Instructions to follow: Write out the material below exactly, beginning at the line that contains "induction bytes as [|b rest IH]; intros acc;" and ending with its last line, both ends included; write nothing else.

Data section:
(** X1: on a list of pairs, the bytes [flat_to_bytes] computes for an
    index lead [pick_cascading_flat_index] back to that index, provided
    the entry is the first with its pair and, for an entry of byte 1 or 2,
    its value is not zero. *)
Theorem flat_index_roundtrip (flat : list flat_entry) (index : nat) name bi v :
  pairs flat ->
  flat !! index = Some (name, [bi; v]) ->
  bi = 0 \/ ((bi = 1 \/ bi = 2) /\ v <> 0) ->
  (forall (k : nat) name', (k < index)%nat -> flat !! k <> Some (name', [bi; v])) ->
  exists bytes,
    flat_to_bytes flat (Z.of_nat index) = Ok bytes
    /\ pick_cascading_flat_index bytes flat = Ok (Z.of_nat index).
Proof.
  intros Hp Hentry Hbi Hfirst.
  pose proof (lookup_lt_Some _ _ _ Hentry) as Hlt.
  assert (Hbytes : flat_to_bytes flat (Z.of_nat index)
                   = Ok (cascade (if bool_decide (bi = 0) then v else 0,
                                  if bool_decide (bi = 1) then v else 0,
                                  if bool_decide (bi = 2) then v else 0))).
  { unfold flat_to_bytes. rewrite bool_decide_true by lia. simpl.
    rewrite getitem_nonneg by lia. by rewrite Nat2Z.id, Hentry. }
  eexists. split; [exact Hbytes|].
  unfold pick_cascading_flat_index. rewrite cascade_idempotent.
  destruct (cascade _) as [[c0 c1] c2] eqn:Hc.
  rewrite (exact_match_pairs _ _ _ _ _ Hp).
  assert (Htarget : fallback_target (c0, c1, c2) = (v, bi)).
  { rewrite <- Hc. unfold cascade, fallback_target.
    destruct Hbi as [-> | [[-> | ->] Hv]]; simpl;
      repeat (case_bool_decide; simpl); try done; congruence. }
  rewrite Htarget.
  pose proof (fallback_match_pairs bi v flat 0 Hp) as Hfb.
  destruct (fallback_match bi v 0 flat) as [[idx|]|e]; [| |done].
  - destruct Hfb as (k & name' & -> & Hk & Hmin).
    f_equal. rewrite Z.add_0_l. f_equal.
    destruct (Nat.lt_trichotomy k index) as [Hlt'|[->|Hgt]]; [|done|].
    + exfalso. by apply (Hfirst k name').
    + exfalso. by apply (Hmin index name).
  - exfalso. by apply (Hfb index name).
Qed.

(** X2: the index returned is a position of the list (or 0 when the list
    is empty), so it can be given to the combo box; and it depends on the
    highest byte that is not zero only: lower bytes are ignored. *)
Theorem pick_index_in_range (flat : list flat_entry) (b0 b1 b2 : Z) :
  (forall idx, pick_cascading_flat_index (b0, b1, b2) flat = Ok idx ->
     0 <= idx /\ (idx < Z.of_nat (length flat) \/ idx = 0))
  /\ (forall b0' b1', b2 <> 0 ->
        pick_cascading_flat_index (b0', b1', b2) flat
        = pick_cascading_flat_index (b0, b1, b2) flat)
  /\ (forall b0', b2 = 0 -> b1 <> 0 ->
        pick_cascading_flat_index (b0', b1, b2) flat
        = pick_cascading_flat_index (b0, b1, b2) flat).
Proof.
  split; [|split].
  - intros idx. unfold pick_cascading_flat_index.
    destruct (cascade _) as [[c0 c1] c2].
    destruct (exact_match _ 0 flat) as [i|] eqn:Hex.
    + intros [= <-]. apply exact_match_range in Hex. lia.
    + destruct (fallback_target _) as [target ai].
      destruct (fallback_match ai target 0 flat) as [[i|]|e] eqn:Hfb; [| |done].
      * intros [= <-]. apply fallback_match_range in Hfb. lia.
      * intros [= <-]. lia.
  - intros b0' b1' Hb2. unfold pick_cascading_flat_index, cascade.
    by rewrite !bool_decide_true by done.
  - intros b0' -> Hb1. unfold pick_cascading_flat_index, cascade.
    rewrite !bool_decide_false by (intros H; by apply H).
    by rewrite !bool_decide_true by done.
Qed.

(** X3: on a list of pairs that has an entry for the highest byte that is
    not zero, the index picked for three bytes gives back, through
    [flat_to_bytes], the cascaded form of those bytes: what is written
    back is the bytes read with every byte below the highest one set to
    0xFF. *)
Theorem pick_then_flat_to_bytes (flat : list flat_entry) (bytes : Z * Z * Z) :
  pairs flat ->
  (exists (k : nat) name,
     flat !! k = Some (name, [(fallback_target (cascade bytes)).2;
                              (fallback_target (cascade bytes)).1])) ->
  exists idx,
    pick_cascading_flat_index bytes flat = Ok idx
    /\ flat_to_bytes flat idx = Ok (cascade bytes).
Proof.
  intros Hp (k0 & name0 & Hk0).
  unfold pick_cascading_flat_index.
  destruct (cascade bytes) as [[c0 c1] c2] eqn:Hc.
  rewrite (exact_match_pairs _ _ _ _ _ Hp).
  destruct (fallback_target (c0, c1, c2)) as [target ai] eqn:Ht. simpl in Hk0.
  pose proof (fallback_match_pairs ai target flat 0 Hp) as Hfb.
  destruct (fallback_match ai target 0 flat) as [[idx|]|e]; [| |done].
  - destruct Hfb as (k & name & -> & Hk & _).
    exists (0 + Z.of_nat k). split; [done|].
    pose proof (lookup_lt_Some _ _ _ Hk) as Hlt.
    unfold flat_to_bytes. rewrite bool_decide_true by lia. simpl.
    rewrite getitem_nonneg by lia.
    replace (Z.to_nat (0 + Z.of_nat k)) with k by lia. rewrite Hk.
    f_equal. rewrite <- Hc in Ht |- *.
    destruct bytes as [[b0 b1] b2]. unfold cascade, fallback_target in *.
    repeat (case_bool_decide; simpl in * ); simplify_eq; try done; congruence.
  - exfalso. by apply (Hfb k0 name0).
Qed.

(** X4: [flat_to_bytes] gives three zero bytes for an index outside the
    list (the -1 of an empty combo box included), and whatever it returns
    is in cascaded form: with byte 2 set, bytes 0 and 1 are 0xFF; with
    byte 1 set, byte 0 is 0xFF. *)
Theorem flat_to_bytes_cascaded (flat : list flat_entry) (index : Z) :
  (~ (0 <= index < Z.of_nat (length flat)) -> flat_to_bytes flat index = Ok (0, 0, 0))
  /\ (forall b0 b1 b2, flat_to_bytes flat index = Ok (b0, b1, b2) ->
        (b2 <> 0 -> b0 = 0xFF /\ b1 = 0xFF)
        /\ (b1 <> 0 -> b0 = 0xFF)).
Proof.
  split.
  - intros Hout. unfold flat_to_bytes. by rewrite bool_decide_false.
  - intros b0 b1 b2. unfold flat_to_bytes.
    case_bool_decide; simpl; [|intros [= <- <- <-]; done].
    destruct (Py.getitem flat index) as [[name values]|]; [|done].
    destruct values as [|bi [|v [|z vs]]]; try done.
    unfold cascade.
    repeat (case_bool_decide; simpl); intros [= <- <- <-]; split; intros;
      try done; try lia; try (split; congruence); try congruence.
Qed.

End LevelFacts.

(** ** The field codec, continued *)

Lemma store_bytes_lookup_outside address bytes mem a :
  ~ (address <= a < address + Z.of_nat (length bytes)) ->
  store_bytes address bytes mem !! a = mem !! a.
Proof.
  revert address. induction bytes as [|b rest IH]; intros address Ha; simpl in *; [done|].
  rewrite lookup_insert_ne by lia. apply IH. lia.
Qed.

Lemma store_bytes_id address bytes mem :
  load_bytes mem address (Z.of_nat (length bytes)) = Some bytes ->
  store_bytes address bytes mem = mem.
Proof.
  intros [_ H]%load_bytes_spec. revert address H.
  induction bytes as [|b rest IH]; intros address H; simpl; [done|].
  rewrite IH.
  - apply insert_id. specialize (H O b eq_refl). by rewrite Z.add_0_r in H.
  - intros k b' Hk. specialize (H (S k) b' Hk).
    by replace (address + 1 + Z.of_nat k) with (address + Z.of_nat (S k)) by lia.
Qed.

Lemma load_bytes_agree mem mem' address length :
  (forall a, address <= a < address + length -> mem' !! a = mem !! a) ->
  load_bytes mem' address length = load_bytes mem address length.
Proof.
  intros H. unfold load_bytes. apply Forall_mapM_ext, Forall_seqZ. exact H.
Qed.

(** What [write_bytes] leaves behind, whatever its outcome. *)
Lemma write_bytes_outcome address bytes self w o s' :
  write_bytes address bytes (self, w) = (o, s') ->
  s'.1 = self
  /\ ((o = Ret tt /\ memory s'.2 = store_bytes address bytes (memory w))
      \/ (o <> Ret tt /\ memory s'.2 = memory w)).
Proof.
  unfold write_bytes. destruct (load_bytes _ _ _); intros [= <- <-]; simpl.
  - split; [done|]. by left.
  - split; [done|]. by right.
Qed.

Lemma be_encode_high n : forall c d,
  be_encode n (c * 256 ^ Z.of_nat n + d) = be_encode n d.
Proof.
  induction n as [|n IH]; intros c d; [done|].
  cbn [be_encode]. f_equal.
  - rewrite Nat2Z.inj_succ, Z.pow_succ_r by lia.
    replace (c * (256 * 256 ^ Z.of_nat n) + d)
      with (d + (c * 256) * 256 ^ Z.of_nat n) by lia.
    rewrite Z.div_add by lia.
    rewrite Z.add_mod, Z.mod_mul, Z.add_0_r, Z.mod_mod by lia. done.
  - rewrite Nat2Z.inj_succ, Z.pow_succ_r by lia.
    replace (c * (256 * 256 ^ Z.of_nat n) + d)
      with ((c * 256) * 256 ^ Z.of_nat n + d) by lia.
    apply IH.
Qed.

Lemma be_decode_acc bytes : forall acc,
  fold_left (fun a b => a * 256 + b) bytes acc
  = acc * 256 ^ Z.of_nat (length bytes) + be_decode bytes.
Proof.
  unfold be_decode.
  induction bytes as [|b rest IH]; intros acc; simpl fold_left.
  - simpl. lia.
  - rewrite IH, (IH (0 * 256 + b)).
    change (length (b :: rest)) with (S (length rest)).
    rewrite Nat2Z.inj_succ, Z.pow_succ_r by lia. lia.
Qed.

Output of the exercise:
  induction bytes as [|b rest IH]; intros acc; simpl fold_left.
  - simpl. lia.
  - rewrite IH, (IH (0 * 256 + b)).
    change (length (b :: rest)) with (S (length rest)).
    rewrite Nat2Z.inj_succ, Z.pow_succ_r by lia. lia.
Qed.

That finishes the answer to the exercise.